Note there are two same structure(compound datatype) variables DSC_memb_array. One is under the root group, another one is under the group /g.

The dmr output of this file can be found under:

http://test.opendap.org/opendap/nasa-ngap/structure_tests/compound_group_same_names.h5.dmr.xml

When running ncdump, it generate the same error message.

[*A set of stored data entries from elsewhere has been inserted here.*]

(** A store that does not fit: the lambda runs into undefined
    behaviour. *)
Lemma renderSingleBody_overflow (s : scene.Scene G) (bufferStart : Z)
    (body : scene.Body G) (buf : buffer Z) (idx : Z) :
  0 < image_size s ->
  0 <= idx -> idx * image_size s <= INT_MAX ->
  0 <= bufferStart ->
  Z.of_nat (length buf) < bufferStart + (idx + 1) * image_size s ->
  snd (renderSingleBody s bufferStart (image_size s) body (buf, idx))
  = Undefined.
Proof.
  intros HS Hi HiS Hb Hlen.
  pose proof (int_wrap_range (scene.width s * scene.height s)) as HR.
  fold (image_size s) in HR.
  unfold renderSingleBody. rewrite bind_tell. cbn [snd].
  assert (Hoff : int_mul idx (image_size s) = idx * image_size s).
  { unfold int_mul at 1. apply int_wrap_small. unfold INT_MAX in *. nia. }
  rewrite Hoff, size_of_int_small by lia.
  destruct (Z.of_nat _ =? image_size s) eqn:E.
  - apply Z.eqb_eq in E. rewrite write_at_overflow; [reflexivity| |].
    + intros Hnil. apply (f_equal (@length _)) in Hnil.
      rewrite length_map in Hnil. cbn [length] in Hnil. lia.
    + rewrite length_map. nia.
  - rewrite bind_tell. cbn [snd]. unfold fill_at.
    destruct (image_size s <? 0) eqn:E1; [reflexivity|].
    rewrite write_at_overflow; [reflexivity| |].
    + intros Hnil. apply (f_equal (@length _)) in Hnil.
      rewrite repeat_length in Hnil. cbn [length] in Hnil. lia.
    + rewrite repeat_length. nia.
Qed.
Lemma set_variable_declared name v s var :
  _variables s !! name = Some var →
  set_variable name v s
  = (Return (),
     State (<[name := Var (var_default var) (var_init var)
                          (var_init_on_each_run var) (Some v)]> (_variables s))
           (warnings s)).
Proof.
  intros H. unfold set_variable. rewrite (has_variable_true _ _ _ H). by rewrite H.
Qed.

(** X6.  [set_variable] on a name that has not been declared logs the
    warning and then raises [KeyError]; the variable is not created, so the
    name is still undeclared afterwards. *)
Theorem set_variable_undeclared_raises name v s :
  _variables s !! name = None →
  set_variable name v s
  = (Raise (KeyError name),
     State (_variables s) (warnings s ++ [NotInitialized name]))
  ∧ has_variable name (set_variable name v s).2 = false.
Proof.
  intros H. unfold set_variable. rewrite (has_variable_false _ _ H). simpl.
  rewrite H. split; [done|]. simpl. by apply has_variable_false.
Qed.

(** X7.  [init_variable] leaves the name declared, also when [init()]
    raises, and a later [init_variable] on the same name, whatever its
    arguments, changes nothing.  So a variable whose [init()] raised is never
    given a value: the exception leaves [init_variable], and [get_variable]
    afterwards returns the default of its own call.  When [init()] does not
    raise, [init_variable] returns normally. *)
Theorem init_variable_only_once name d i f d' i' f' s :
  has_variable name (init_variable name d i f s).2 = true
  ∧ init_variable name d' i' f' (init_variable name d i f s).2
    = (Return (), (init_variable name d i f s).2)
  ∧ (∀ e, _variables s !! name = None → first_value d i = Raise e →
       (init_variable name d i f s).1 = Raise e
       ∧ get_variable name d' i' f' (init_variable name d i f s).2
         = (Return d', (init_variable name d i f s).2))
  ∧ ((∀ e, first_value d i ≠ Raise e) → (init_variable name d i f s).1 = Return ()).
Proof.
  assert (has_variable name (init_variable name d i f s).2 = true) as H2.
  { unfold init_variable. destruct (has_variable name s) eqn:Hh; [done|].
    destruct (first_value d i) as [v|e]; simpl.
    - erewrite set_variable_declared by (simpl; apply lookup_insert_eq). simpl.
      eapply has_variable_true. simpl. apply lookup_insert_eq.
    - eapply has_variable_true. simpl. apply lookup_insert_eq. }
  split; [done|]. split; [|split].
  - unfold init_variable at 1. by rewrite H2.
  - intros e Hnone He. unfold get_variable. rewrite H2.
    unfold init_variable. rewrite (has_variable_false _ _ Hnone), He. simpl.
    by rewrite lookup_insert_eq.
  - intros Hok. unfold init_variable. destruct (has_variable name s); [done|].
    destruct (first_value d i) as [v|e]; [|by destruct (Hok e)].
    by erewrite set_variable_declared by (simpl; apply lookup_insert_eq).
Qed.
(** X13: two calls that do not name the same list type can be made in either
    order: the partitions and the defaults they leave are the same. *)
Theorem add_list_commute list_data1 list_data2 w :
  (∀ v1 v2 list_type,
      ld_list_type list_data1 = Some v1 → ld_list_type list_data2 = Some v2 →
      ListType_call v1 = Ok list_type → ListType_call v2 = Ok list_type → False) →
  self (add_list create_settings list_data2
          (add_list create_settings list_data1 w).2).2
  = self (add_list create_settings list_data1
            (add_list create_settings list_data2 w).2).2.
Proof.
  intros Hapart. rewrite !add_list_self. generalize (self w). intros fl.
  pose proof (add_list_update_filter_type create_settings list_data1 fl) as Hft1.
  pose proof (add_list_update_filter_type create_settings list_data2 fl) as Hft2.
  destruct (add_list_update_shape list_data1 (filter_type fl)) as [Hid1|Hset1].
  { rewrite (Hid1 _ Hft2). by rewrite (Hid1 fl eq_refl). }
  destruct (add_list_update_shape list_data2 (filter_type fl)) as [Hid2|Hset2].
  { rewrite (Hid2 _ Hft1). by rewrite (Hid2 fl eq_refl). }
  destruct Hset1 as (t1 & v1 & d1 & Hv1 & Ht1 & Hset1).
  destruct Hset2 as (t2 & v2 & d2 & Hv2 & Ht2 & Hset2).
  assert (Hne : t1 ≠ t2).
  { intros ->. exact (Hapart v1 v2 t2 Hv1 Hv2 Ht1 Ht2). }
  destruct Hset1 as [Hset1|(p1 & _ & Hset1)], Hset2 as [Hset2|(p2 & _ & Hset2)];
    rewrite (Hset2 _ Hft1), (Hset1 _ Hft2), (Hset1 fl eq_refl), (Hset2 fl eq_refl);
    cbn [filter_lists defaults filter_type]; f_equal;
    by rewrite insert_insert_ne.
Qed.

(** What holds of a fresh filter list and is kept by every call holds after
    any sequence of calls. *)
Lemma add_lists_ind filter_class (P : World FilterContext ActionSettings FilterData → Prop) :
  P {| self := FilterList_init filter_class; log := [] |} →
  (∀ w list_data, P w → P (add_list create_settings list_data w).2) →
  ∀ calls, P (add_lists create_settings calls
                {| self := FilterList_init filter_class; log := [] |}).
Proof.
  intros Hfresh Hstep calls. unfold add_lists.
  generalize dependent {| self := FilterList_init filter_class; log := [] |}.
  induction calls as [|list_data calls IH]; intros w Hw; [exact Hw|].
  cbn [fold_left]. apply IH, Hstep, Hw.
Qed.

(** X14: from a fresh filter list, after any sequence of calls, whatever
    their outcomes, every list type that has a partition has defaults, and
    every filter of every partition was constructed by the filter class from
    a payload. *)
Theorem add_lists_partitions filter_class calls :
  let w := add_lists create_settings calls
             {| self := FilterList_init filter_class; log := [] |} in
  dom (filter_lists (self w)) ⊆ dom (defaults (self w))
  ∧ ∀ list_type partition f,
      filter_lists (self w) !! list_type = Some partition →
      f ∈ partition →
      ∃ d acts, filter_class d acts = Ok f.
Proof.
  cbv zeta. split; [apply add_lists_invariant|].
  apply (add_lists_ind filter_class
           (λ w, filter_type (self w) = filter_class
                 ∧ ∀ list_type partition f,
                     filter_lists (self w) !! list_type = Some partition →
                     f ∈ partition → ∃ d acts, filter_class d acts = Ok f)).
  - split; [reflexivity|]. intros list_type partition f Hlookup.
    cbn [self FilterList_init filter_lists] in Hlookup.
    by rewrite lookup_empty in Hlookup.
  - intros w list_data [Hft Hall]. rewrite add_list_self.
    split; [by rewrite add_list_update_filter_type|].
    destruct (add_list_update_shape list_data filter_class)
      as [Hid|(t & v & d & _ & _ & [Hset|(p & Hp & Hset)])].
    + by rewrite (Hid _ Hft).
    + rewrite (Hset _ Hft). exact Hall.
    + rewrite (Hset _ Hft). cbn [filter_lists].
      intros list_type partition f Hlookup Hin.
      destruct (decide (t = list_type)) as [->|Hne].
      * rewrite lookup_insert_eq in Hlookup. injection Hlookup as <-. by apply Hp.
      * rewrite lookup_insert_ne in Hlookup by exact Hne. by eapply Hall.
Qed.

ncdump -h dap4://test.opendap.org/opendap/nasa-ngap/structure_tests/compound_group_same_names.h5
(d4meta.c:499) Error:Inferred type name conflict
ncdump: dap4://test.opendap.org/opendap/nasa-ngap/structure_tests/compound_group_same_names.h5: NetCDF: String match to name in use

However when running a different example when the structure name is different under different group, ncdump -h works.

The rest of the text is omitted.